According to the billboard-sized text panel at the entrance to Global Cities, shown at Tate Modern this summer: More than fifty per cent of us now live in cities and according to the United Nations this number is set to rise to seventy-five per cent by 2050.1 While these statistics obviously provided the rationale behind this oversize examination of urban sprawl, this statement left me wondering what about the rest of us? What about the other fifty per cent who, at least for the next forty-three years, live, work and somehow manage to exist outside a major conurbation?
I have been unable to find any statistics that detail how many artists find themselves or, better still, actually choose to live and work in non-urban locations2. This absence of statistical data could be seen as evidence that what I will be addressing in this a-n Collection is an underestimated, undervalued and often invisible form of practice. What I am interested in examining is artistic practice that generates conceptually sound, high quality works of contemporary art that not only take place in, but embrace the non-urban; practices that utilise, document and explore the many and varied experiences of the rural.

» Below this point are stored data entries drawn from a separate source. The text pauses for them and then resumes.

Lemma X8_writeLog_outcomes_witness :
  writeLog "notes.txt" sample_env log_dir_world
  = Println log_failed log_dir_world /\
  lookup logFileName
    (disk (writeLog "notes.txt" (with_log_fault (Some 3) sample_env)
             nested_world))
  = Some (File "not").
Proof.
  destruct (X8_writeLog_outcomes "notes.txt" sample_env log_dir_world)
    as (_ & Hdir & _).
  destruct (X8_writeLog_outcomes "notes.txt"
              (with_log_fault (Some 3) sample_env) nested_world)
    as (_ & _ & Hbreak & _).
  split.
  - exact (Hdir (Dir []) eq_refl eq_refl).
  - exact (proj1 (Hbreak "" 3 eq_refl eq_refl)).
Defined.

Section UploadWorldFacts.

(** The world an upload leaves behind, case by case. *)
Lemma upload_world (cfg : Config) (e : Env) (w : World) (r : Request) :
  snd (uploadHandler cfg e w r)
  = if String.eqb (Method r) "POST" then
      match FormFile r with
      | None => Println parse_failed w
      | Some (filename, data) =>
          let w1 := snd (generateUUID e w) in
          match OpenFile_create (disk w)
                  (filepath.Join [uploadsDir; identifier e filename]) with
          | Err _ => Println create_failed w1
          | Ok (d1, f) =>
              match copy_fault e with
              | Some k =>
                  Println save_failed (set_disk (copied d1 f (take k data)) w1)
              | None =>
                  writeLog (log_line cfg e filename) e
                    (set_disk (copied d1 f data) w1)
              end
          end
      end
    else w.
Proof.
  unfold uploadHandler.
  destruct (String.eqb (Method r) "POST"); [|reflexivity].
  destruct (FormFile r) as [[filename data]|]; [|reflexivity].
  pose proof (generateUUID_text e w) as Ht.
  pose proof (generateUUID_disk e w) as Hd.
  destruct (generateUUID e w) as [id w1]. cbn [fst snd] in *. subst id.
  fold (identifier e filename). rewrite Hd.
  destruct (OpenFile_create _ _) as [[d1 f]|err]; [|reflexivity].
  unfold write_at. destruct (copy_fault e); cbn [negb snd]; [reflexivity|].
  rewrite Sprintf_stamp. reflexivity.
Qed.

Lemma ReadFile_Stat (d : entries) (p data : string) :
  ReadFile d p = Ok data -> Stat d p = Ok (File data).
Proof.
  unfold ReadFile. destruct (Stat d p) as [[old|es|]|err]; try discriminate.
  now intros [= ->].
Qed.

End UploadWorldFacts.

(** X9: an upload, whatever comes of it, changes no entry of the
    working directory other than the storage directory and the log:
    the configuration file and everything else stay as they are. *)
Theorem X9_upload_frame
        (cfg : Config) (e : Env) (w : World) (r : Request) (k : string) :
  k <> uploadsDir ->
  k <> logFileName ->
  lookup k (disk (snd (uploadHandler cfg e w r))) = lookup k (disk w).
Proof.
  intros Hu Hl. rewrite upload_world.
  destruct (String.eqb (Method r) "POST"); [|reflexivity].
  destruct (FormFile r) as [[filename data]|]; [|reflexivity].
  cbv zeta.
  pose proof (target_of_upload e filename) as Hp.
  destruct (OpenFile_create _ _) as [[d1 f]|err] eqn:Hopen.
  - destruct (copy_fault e) as [n|].
    + cbn [disk Println set_disk].
      exact (copy_elsewhere _ _ _ _ _ k Hp Hopen Hu).
    + rewrite writeLog_other by assumption. cbn [disk set_disk].
      exact (copy_elsewhere _ _ _ _ _ k Hp Hopen Hu).
  - cbn [disk Println]. now rewrite generateUUID_disk.
Qed.

Lemma X9_upload_frame_witness :
  lookup "config.yml"
    (disk (snd (uploadHandler sample_cfg sample_env home_world
                  (POST "/upload" "../config.yml" "port: 1"))))
  = Some (File "port: 8080").
Proof.
  apply (X9_upload_frame sample_cfg sample_env home_world
           (POST "/upload" "../config.yml" "port: 1") "config.yml");
    discriminate.
Defined.

Section NameFacts.

Lemma split_after_slash (a b : string) :
  exists l, l <> [] /\ split (a ++ String slash b) = (l ++ split b)%list.
Proof.
  induction a as [|c a (l & Hl & IH)].
  - exists [""]. split; [discriminate | reflexivity].
  - cbn [append split]. rewrite IH.
    destruct (Ascii.eqb c slash).
    + exists ("" :: l). split; [discriminate | reflexivity].
    + destruct l as [|h t]; [contradiction|].
      exists (String c h :: t). split; [discriminate | reflexivity].
Qed.

Lemma last_app_cons (A : Type) (l : list A) (h d : A) (t : list A) :
  last (l ++ h :: t) d = last (h :: t) d.
Proof.
  induction l as [|x l IH]; [reflexivity|].
  cbn [app]. rewrite <- IH.
  destruct (l ++ h :: t)%list eqn:E; [|reflexivity].
  now destruct l.
Qed.

(** The extension is the one of the last element of the name. *)
Lemma Ext_last_element (a b : string) :
  filepath.Ext (a ++ String slash b) = filepath.Ext b.
Proof.
  unfold filepath.Ext.
  destruct (split_after_slash a b) as (l & _ & ->).
  destruct (split b) as [|h t] eqn:Hb; [now apply split_not_nil in Hb|].
  apply f_equal, last_app_cons.
Qed.

Lemma mem_count (c : ascii) (s : string) :
  mem c s = false -> count c s = 0.
Proof.
  induction s as [|d s IH]; [reflexivity|].
  cbn [mem count]. destruct (Ascii.eqb d c); [discriminate|]. exact IH.
Qed.

(** No field of [v] holds more dots than [v] does. *)
Lemma fields_count (v : string) :
  Forall (fun x => count dot x <= count dot v) (fields v).
Proof.
  induction v as [|c v IH]; [repeat constructor|].
  cbn [fields count].
  assert (Hweak : Forall (fun x =>
                    count dot x <= ((if Ascii.eqb c dot then 1 else 0) +
                                  count dot v)) (fields v)).
  { eapply Forall_impl; [|exact IH]. intros x Hx.
    eapply Nat.le_trans; [exact Hx | apply Nat.le_add_l]. }
  destruct (Ascii.eqb c slash || Ascii.eqb c "\"%char).
  - constructor; [apply Nat.le_0_l | exact Hweak].
  - destruct (fields v) as [|h t].
    { constructor; [|constructor].
      cbn [count]. apply Nat.add_le_mono_l, Nat.le_0_l. }
    inversion IH as [|? ? Hh Ht]; subst.
    inversion Hweak as [|? ? _ Ht']; subst.
    constructor; [|exact Ht'].
    cbn [count]. now apply Nat.add_le_mono_l.
Qed.

End NameFacts.

Section IdentifierShape.

Lemma hex_digit_hex (n : Z) :
  In (uuid.hex_digit n)
     ["0"; "1"; "2"; "3"; "4"; "5"; "6"; "7"; "8"; "9";
      "a"; "b"; "c"; "d"; "e"; "f"]%char.
Proof.
  unfold uuid.hex_digit, uuid.hextable.
  set (k := Z.to_nat (Z.land n 15)). clearbody k.
  do 16 (destruct k as [|k]; [cbn; tauto|]).
  cbn. tauto.
Qed.

(** The text [generateUUID] returns is empty or begins with a
    hexadecimal digit, and holds no dot. *)
Lemma uuid_text_shape (e : Env) :
  mem dot (uuid_text e) = false /\
  (uuid_text e = "" \/
   exists n rest, uuid_text e = String (uuid.hex_digit n) rest).
Proof.
  unfold uuid_text.
  destruct (uuid.NewRandom (rand e)) as [u|] eqn:Hsrc; [|now split; [|left]].
  destruct (NewRandom_bytes _ _ Hsrc)
    as (b0 & b1 & b2 & b3 & b4 & b5 & b6 & b7 & b8 & b9 & b10 & b11 &
        b12 & b13 & b14 & b15 & ->).
  unfold uuid.String. cbn [firstn skipn uuid.hex_encode append].
  split.
  - cbn [mem]. now rewrite !hex_digit_not_dot.
  - right. now eexists _, _.
Qed.

Lemma count_Ext (f : string) : count dot (filepath.Ext f) <= 1.
Proof.
  unfold filepath.Ext.
  pose proof (from_last_dot_shape (last (split f) "")) as H.
  destruct (filepath.from_last_dot _) as [|c x]; [apply Nat.le_0_l|].
  destruct H as (-> & Hx & _). cbn [count].
  rewrite (mem_count _ _ Hx). reflexivity.
Qed.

There it is Ive said it, the R word. Now I can pretty much say whatever I like as most readers will have turned the page, and I cant blame them until I learned to love the word I found myself using all sorts of meaningless expressions, resorting to describing the work in terms of what it was not: non-urban, non-metropolitan. It has become clear to me that the lack of critical vocabulary (accompanying the lack of statistics) calls for a re-definition of terms. In a paper given at a conference about culture and the arts in remote and rural locations, François Matarasso notes that: We have constructed an archetype of opposites: town/country; radical/conservative; lively/dull; sophisticated/conventional; tense/peaceful; frivolous/rooted; industry/agriculture; man-made/natural etc.3 The fundamental structures of language and therefore knowledge are based on positioning experience in relation to such polarities, however while received wisdom continues to labour under these tired contrasts it is possible to reverse the proposition in almost every instance. After giving examples such as Laurence Sterne, a country parson who reinvented the novel in his work The Life and Opinions of Tristram Shandy, Gentleman, or Cezanne, whose innovative approach to the landscape around him established the basis for much of modern art, Matarasso adds that: There is, in truth, nothing essentially backward-looking, conservative or traditional in rural culture. There are too many innovators, in too many fields, who have belonged to the country or used it as a source material for that to be a defensible proposition.4 In this article I propose to reclaim the rural, together with such concepts as the countryside and the local artist. From now on these words will not belong to the domain of the rustic, the amateurish or the picturesque. Instead they will be applied to artistic practice that is cutting edge and critically engaged.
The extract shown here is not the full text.